# [Problem to solve]
Go through the entries, filter for the word "once", and copy every line that has it.

# [Dataset content]

(* ===== verification/Broker.v ===== *)
(** * The ingress broker (ingress.go)

    The broker is the state both transports share: the handles the native side
    opened, the assignments Gate made, and the two queues it reads. Every method
    runs under [b.mu], except that [assign] releases it around the native call;
    a method is a function on the state, and [assign] is cut at the call. *)
From S2P Require Import Prelude GoInt Abi Protobuf.

Definition defaultIngressQueueCapacity : Z := 256.
Definition ingressHandleTTL : Z := Minute.
Definition maxIngressHandles : Z := 4096.

Record ConnectionOpen := Opened {
  co_Generation : Z;
  co_ConnectionHandle : Z;
}.

Record ConnectionAssignment := Assignment {
  ca_Generation : Z;
  ca_ConnectionHandle : Z;
  ca_CorrelationID : bytes;
  ca_ExpiresAt : Z;
}.

#[export] Instance ConnectionAssignment_eq_dec : EqDecision ConnectionAssignment.
Proof. solve_decision. Defined.

Record verifiedFrameValue := VerifiedFrame {
  vf_generation : Z;
  vf_handle : Z;
  vf_correlation : bytes;
  vf_frame : bytes;
  vf_expiresAt : Z;
}.

(** A pending assignment; [ip_timer] names its timer ([*time.Timer], never nil
    once the entry is in the map). *)
Record ingressPending := Pending {
  ip_handle : Z;
  ip_correlation : bytes;
  ip_expiresAt : Z;
  ip_timer : option Z;
}.

(** The call [b.expire(...)] an armed [time.AfterFunc] timer will make. *)
Record timerCall := TimerCall {
  tc_generation : Z;
  tc_handle : Z;
  tc_correlation : bytes;
  tc_expiresAt : Z;
}.

(** [ingressBroker], its two buffered channels as queues of at most [b_capacity]
    values, plus the armed timers of the runtime. [N] and [F] are the types of
    the function values [assignNative] and [fatal]. *)
Record ingressBroker {N F : Type} := Broker {
  b_capacity : Z;
  b_opened : list ConnectionOpen;
  b_verified : list verifiedFrameValue;
  b_active : bool;
  b_generation : Z;
  b_assignNative : option N;
  b_fatal : option F;
  b_handles : gmap Z Z;
  b_correlations : gmap bytes ingressPending;
  b_timers : gmap Z timerCall;
  b_nextTimer : Z;
}.
Arguments ingressBroker : clear implicits.

(** Go iterates over a map in an unspecified order: the order is an argument. *)
Definition mapOrder : Type := gmap Z Z → list (Z * Z).
Definition range_order (ord : mapOrder) : Prop := ∀ m, ord m ≡ₚ map_to_list m.

Section code.
Context {A : IngressAbi} {N F : Type}.
Abbreviation broker := (ingressBroker N F).

(** Field updates. *)
Definition set_gate (active : bool) (assign : option N) (fatal : option F) (b : broker) : broker :=
  Broker N F (b_capacity b) (b_opened b) (b_verified b) active (b_generation b) assign fatal
    (b_handles b) (b_correlations b) (b_timers b) (b_nextTimer b).
Definition set_maps (handles : gmap Z Z) (correlations : gmap bytes ingressPending)
    (timers : gmap Z timerCall) (b : broker) : broker :=
  Broker N F (b_capacity b) (b_opened b) (b_verified b) (b_active b) (b_generation b)
    (b_assignNative b) (b_fatal b) handles correlations timers (b_nextTimer b).
Definition set_queues (opened : list ConnectionOpen) (verified : list verifiedFrameValue)
    (b : broker) : broker :=
  Broker N F (b_capacity b) opened verified (b_active b) (b_generation b)
    (b_assignNative b) (b_fatal b) (b_handles b) (b_correlations b) (b_timers b) (b_nextTimer b).
Definition set_handles (handles : gmap Z Z) (b : broker) : broker :=
  set_maps handles (b_correlations b) (b_timers b) b.

(** What a method leaves to do once the mutex is released: the error it
    returns, and the [fatal] callback it calls. *)
Record outcome := Outcome {
  o_err : option IngressError;
  o_fatal : option (F * IngressError);
}.
Definition returns (e : option IngressError) : outcome := Outcome e None.

Definition newIngressBroker (capacity : Z) : broker :=
  let capacity := if capacity <? 1 then 1 else capacity in
  Broker N F capacity [] [] false 0 None None ∅ ∅ ∅ 0.

(** [pending.timer.Stop()], when the timer is not nil. *)
Definition stop_timer (p : ingressPending) (timers : gmap Z timerCall) : gmap Z timerCall :=
  match ip_timer p with Some t => delete t timers | None => timers end.
Definition stop_timers (ps : gmap bytes ingressPending) (timers : gmap Z timerCall)
    : gmap Z timerCall :=
  foldr stop_timer timers (map_to_list ps).*2.

Definition clearLocked (b : broker) : broker :=
  set_queues [] []
    (set_maps ∅ ∅ (stop_timers (b_correlations b) (b_timers b)) b).

Definition activate (generation : Z) (assign : option N) (fatal : option F) (b : broker) : broker :=
  let active := negb (generation =? 0) && bool_decide (is_Some assign) in
  clearLocked
    (Broker N F (b_capacity b) (b_opened b) (b_verified b) active generation assign fatal
       (b_handles b) (b_correlations b) (b_timers b) (b_nextTimer b)).

Definition deactivate (generation : Z) (b : broker) : broker :=
  if negb (b_generation b =? generation) then b
  else clearLocked (set_gate false None None b).

(** Returns the callback for the caller to run after unlocking. *)
Definition failLocked (b : broker) : broker * option F :=
  let b := clearLocked (set_gate false None (b_fatal b) b) in
  (b, b_fatal b).

Definition failGeneration (generation : Z) (b : broker) : broker :=
  if generation =? b_generation b then clearLocked (set_gate false None None b) else b.

(** [fatal := b.failLocked(err); b.mu.Unlock(); if fatal != nil { fatal(err) };
    return err]. *)
Definition fail_with (e : IngressError) (b : broker) : broker * outcome :=
  let '(b, fatal) := failLocked b in (b, Outcome (Some e) (fatal ≫= λ f, Some (f, e))).

(** The handles with a pending correlation ([assigning]). *)
Definition assigning (b : broker) : list Z := ip_handle <$> (map_to_list (b_correlations b)).*2.

(** The search for the oldest handle that is not assigning. *)
Definition older (busy : list Z) (best : option (Z * Z)) (entry : Z * Z) : option (Z * Z) :=
  if bool_decide (entry.1 ∈ busy) then best
  else match best with
       | None => Some entry
       | Some (_, oldestAt) => if entry.2 <? oldestAt then Some entry else best
       end.

Definition evictStaleHandlesLocked (ord : mapOrder) (now : Z) (b : broker) : broker * bool :=
  let busy := assigning b in
  let handles := filter (λ e, e.1 ∈ busy ∨ ¬ ingressHandleTTL < time_sub now e.2) (b_handles b) in
  if Z.of_nat (size handles) <? maxIngressHandles then (set_handles handles b, true)
  else match foldl (older busy) None (ord handles) with
       | None => (set_handles handles b, false)
       | Some (oldest, _) => (set_handles (delete oldest handles) b, true)
       end.

Definition open (ord : mapOrder) (now generation handle : Z) (b : broker) : broker * outcome :=
  if negb (generation =? b_generation b) then (b, returns (Some ErrIngressGeneration))
  else if negb (b_active b) then (b, returns (Some ErrIngressClosed))
  else if handle =? 0 then fail_with ErrIngressMismatch b
  else if bool_decide (is_Some (b_handles b !! handle)) then fail_with ErrIngressDuplicate b
  else
    let '(b, ok) := evictStaleHandlesLocked ord now b in
    if negb ok then fail_with ErrIngressOverflow b
    else
      let b := set_handles (<[handle := now]> (b_handles b)) b in
      if zlen (b_opened b) <? b_capacity b
      then (set_queues (b_opened b ++ [Opened generation handle]) (b_verified b) b, returns None)
      else fail_with ErrIngressOverflow b.

(** Drop every correlation of a handle, stopping its timer: the loops of
    [closeHandle] and [clearAssignmentLocked]. *)
Definition drop_correlations_of (handle : Z) (b : broker) : broker :=
  let gone := filter (λ e, ip_handle e.2 = handle) (b_correlations b) in
  let kept := filter (λ e, ip_handle e.2 ≠ handle) (b_correlations b) in
  set_maps (b_handles b) kept (stop_timers gone (b_timers b)) b.

Definition closeHandle (generation handle : Z) (b : broker) : broker :=
  if negb (generation =? b_generation b) then b
  else drop_correlations_of handle (set_handles (delete handle (b_handles b)) b).

(** Drop one pending entry with its handle, stopping its timer. *)
Definition drop_pending (correlation : bytes) (p : ingressPending) (b : broker) : broker :=
  set_maps (delete (ip_handle p) (b_handles b)) (delete correlation (b_correlations b))
    (stop_timer p (b_timers b)) b.

Definition clearAssignmentLocked (handle : Z) (correlation : bytes) (b : broker) : broker :=
  let b := set_handles (delete handle (b_handles b)) b in
  let b := match b_correlations b !! correlation with
           | Some pending => drop_pending correlation pending b
           | None => b
           end in
  drop_correlations_of handle b.

Definition closeCorrelation (generation : Z) (correlation : bytes) (b : broker) : broker :=
  if negb (generation =? b_generation b) then b
  else match b_correlations b !! correlation with
       | Some pending => drop_pending correlation pending b
       | None => b
       end.

(** [time.AfterFunc]: a new armed timer. *)
Definition after_func (call : timerCall) (b : broker) : broker * Z :=
  (Broker N F (b_capacity b) (b_opened b) (b_verified b) (b_active b) (b_generation b)
     (b_assignNative b) (b_fatal b) (b_handles b) (b_correlations b)
     (<[b_nextTimer b := call]> (b_timers b)) (b_nextTimer b + 1),
   b_nextTimer b).

(** [assign] up to the native call: an error, or the function to call. Calling
    a nil [assignNative] would panic. *)
Definition assign_begin (now : Z) (a : ConnectionAssignment) (b : broker)
    : broker * res IngressError N :=
  if (ca_ExpiresAt a <=? now) || (MaxIngressLifetime <? time_sub (ca_ExpiresAt a) now)
  then (closeHandle (ca_Generation a) (ca_ConnectionHandle a) b, Err ErrIngressLifetime)
  else if bool_decide (ca_CorrelationID a = zeroCorrelation)
  then (closeHandle (ca_Generation a) (ca_ConnectionHandle a) b, Err ErrIngressMismatch)
  else if negb (ca_Generation a =? b_generation b) then (b, Err ErrIngressGeneration)
  else if negb (b_active b) then (b, Err ErrIngressClosed)
  else if bool_decide (b_handles b !! ca_ConnectionHandle a = None) then (b, Err ErrIngressClosed)
  else if bool_decide (is_Some (b_correlations b !! ca_CorrelationID a))
  then (clearAssignmentLocked (ca_ConnectionHandle a) (ca_CorrelationID a) b, Err ErrIngressDuplicate)
  else
    match list_find (λ p, ip_handle p = ca_ConnectionHandle a) (map_to_list (b_correlations b)).*2 with
    | Some (_, pending) =>
        (clearAssignmentLocked (ca_ConnectionHandle a) (ip_correlation pending) b,
         Err ErrIngressDuplicate)
    | None =>
        let '(b, timer) := after_func
          (TimerCall (ca_Generation a) (ca_ConnectionHandle a) (ca_CorrelationID a) (ca_ExpiresAt a)) b in
        let pending := Pending (ca_ConnectionHandle a) (ca_CorrelationID a) (ca_ExpiresAt a) (Some timer) in
        (set_maps (b_handles b) (<[ca_CorrelationID a := pending]> (b_correlations b)) (b_timers b) b,
         match b_assignNative b with Some f => Ok f | None => Panic end)
    end.

(** [assign] from the native return code on. *)
Definition assign_end (a : ConnectionAssignment) (rc : Z) (b : broker)
    : broker * option IngressError :=
  if rc =? AssignmentOK then (b, None)
  else
    (closeHandle (ca_Generation a) (ca_ConnectionHandle a) b,
     Some (if (rc =? AssignmentUnknownOrClosedHandle)
              || (rc =? AssignmentDuplicateHandleOrCorrelation)
              || (rc =? AssignmentInvalidOrExpiredTime)
              || (rc =? AssignmentWrongConnectionState)
           then ErrIngressRejected else ErrIngressABI)).

(** [assign], with the native function free to change the broker (its
    transport delivers frames while the call is in progress). *)
Definition assign (native : N → ConnectionAssignment → broker → broker * Z)
    (now : Z) (a : ConnectionAssignment) (b : broker) : broker * res IngressError unit :=
  match assign_begin now a b with
  | (b, Ok f) =>
      let '(b, rc) := native f a b in
      let '(b, e) := assign_end a rc b in
      (b, match e with None => Ok tt | Some e => Err e end)
  | (b, Err e) => (b, Err e)
  | (b, Panic) => (b, Panic)
  end.

Definition expire (generation handle : Z) (correlation : bytes) (expiresAt : Z) (b : broker) : broker :=
  if negb (generation =? b_generation b) then b
  else match b_correlations b !! correlation with
       | None => b
       | Some pending =>
           if negb (ip_handle pending =? handle) || negb (ip_expiresAt pending =? expiresAt) then b
           else set_maps (delete handle (b_handles b)) (delete correlation (b_correlations b))
                  (b_timers b) b
       end.

(** An armed timer fires: the runtime starts [expire] in a goroutine, which may
    run later. *)
Definition fire (timer : Z) (b : broker) : broker :=
  set_maps (b_handles b) (b_correlations b) (delete timer (b_timers b)) b.

Definition deliver (now generation : Z) (correlation frame : bytes) (expiresUnixMS : Z) (b : broker)
    : broker * outcome :=
  if (zlen frame <? MinIngressFrameBytes) || (MaxIngressFrameBytes <? zlen frame)
  then (closeCorrelation generation correlation b, returns (Some ErrIngressFrame))
  else
    let expiresAt := from_unix_milli (i64 expiresUnixMS) in
    if (expiresAt <=? now) || (MaxIngressLifetime <? time_sub expiresAt now)
    then (closeCorrelation generation correlation b, returns (Some ErrIngressLifetime))
    else if negb (generation =? b_generation b) then (b, returns (Some ErrIngressGeneration))
    else if negb (b_active b) then (b, returns (Some ErrIngressClosed))
    else match b_correlations b !! correlation with
    | None => (b, returns (Some ErrIngressMismatch))
    | Some pending =>
        let b := drop_pending correlation pending b in
        if negb (unix_milli (ip_expiresAt pending) =? i64 expiresUnixMS)
        then (b, returns (Some ErrIngressMismatch))
        else
          let value := VerifiedFrame generation (ip_handle pending) correlation frame expiresAt in
          if zlen (b_verified b) <? b_capacity b
          then (set_queues (b_opened b) (b_verified b ++ [value]) b, returns None)
          else fail_with ErrIngressOverflow b
    end.

Definition deliverCallback := deliver.

(** [deliverIPCFrame]: the first critical section reads the pending entry; the
    second is [deliver], on the broker [b2] of that later moment. *)
Definition deliverIPCFrame (now generation handle : Z) (correlation frame : bytes) (b b2 : broker)
    : broker * outcome :=
  match b_correlations b !! correlation with
  | Some pending =>
      if negb (ip_handle pending =? handle) then (b2, returns (Some ErrIngressMismatch))
      else deliver now generation correlation frame (u64 (unix_milli (ip_expiresAt pending))) b2
  | None => (b2, returns (Some ErrIngressMismatch))
  end.

(** The two receive operations of the clients. *)
Definition recv_opened (b : broker) : option (ConnectionOpen * broker) :=
  match b_opened b with
  | [] => None
  | o :: rest => Some (o, set_queues rest (b_verified b) b)
  end.
Definition recv_verified (b : broker) : option (verifiedFrameValue * broker) :=
  match b_verified b with
  | [] => None
  | v :: rest => Some (v, set_queues (b_opened b) rest b)
  end.
End code.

# [Solution to the exercise]
    once the entry is in the map). *)
(** What a method leaves to do once the mutex is released: the error it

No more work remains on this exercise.